Faraidooni, whose company has around $40 billion worth of projects in the pipeline, said it was too early set a new date for the cycle's end, but said the new momentum would add at least another year to the boom.
Although foreigners have been buying property in Dubai, one of the seven emirates in the oil-exporting United Arab Emirates, for several years, the legal basis of their holdings has been ambiguous at best.
Most buyers have been retail investors, either Gulf Arabs looking to invest growing wealth from an oil boom or Westerners drawn to Dubai's relatively affordable lifestyle.
Dubai says its new law will offer expatriates limited freehold ownership and formal 99-year leases. Similar laws are in the works across the UAE.
Faraidooni said greater certainty would allow foreign institutional investors to move in.
"Now we have another type of buyer, which is the institutional buyer, that we did not have one year back," he said.

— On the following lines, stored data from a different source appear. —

(* ===== verification/DmlExact.v ===== *)
(** * INSERT, UPDATE and DELETE change exactly the rows they name

    The statements as the engine runs them outside transactions, with the policies of
    row-level security added to their WHERE clause, on the LSM tree.  First the tree is
    shown to have [TreeLaws]: as long as every row is stored as versions not later than the
    clock, a read of a key finds the newest of its versions in the memtable and the tables
    of both levels, a scan finds those of a range, and a write makes the newest version,
    also when it flushes the memtable or compacts level 0. *)

From S2P Require Import Prelude BTree StorageError Mvcc MvccMemTable Txn TxnManager MemTable Wal Filter SSTable Compaction Lsm LsmScan SnapshotStore Text Float64 Tokens Ast Display Lexer Parser Statements Utf8 RowPack Value Cast Eval Plan TableScan SetOps RowOps WindowExec StreamAgg Executor Optimize Build Query StoreSpec Catalog Bind Hnsw Dml Guards Caches AuditTrail Engine EngineFacts DmlSpec.

(** ** The rows of an LSM tree *)

(** The version that an entry stores under an internal key *)
Definition version_of (e : bytes * bytes) : option (candidate bytes) :=
  if starts_with MAGIC e.2 && (len e.1 >? 8) then
    match decode_version_ref e.2 with Ok (Some (ts, deleted, v)) => Some (decode_user_key e.1, ts, deleted, v) | _ => None end
  else None.
Definition versions (ms : list (gmap bytes bytes)) (c : candidate bytes) : Prop := exists e, some_has ms e /\ version_of e = Some c.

Few analysts share Faraidooni's optimism when it come to luxury real estate into which developers have ploughed much of their money, turning great swathes of Dubai into a construction site and flooding the market with new properties.
But the property market was still growing early this year. Standard Chartered Bank's Dubai real estate index showed property prices rising 3.7 percent in January and 1.9 percent in February.
International Realtor CB Richard Ellis said in March it was in talks with European funds about investing in Dubai where it estimates that prime commercial real estate would yield on average 1.5-2 percent more than in London's Canary Wharf.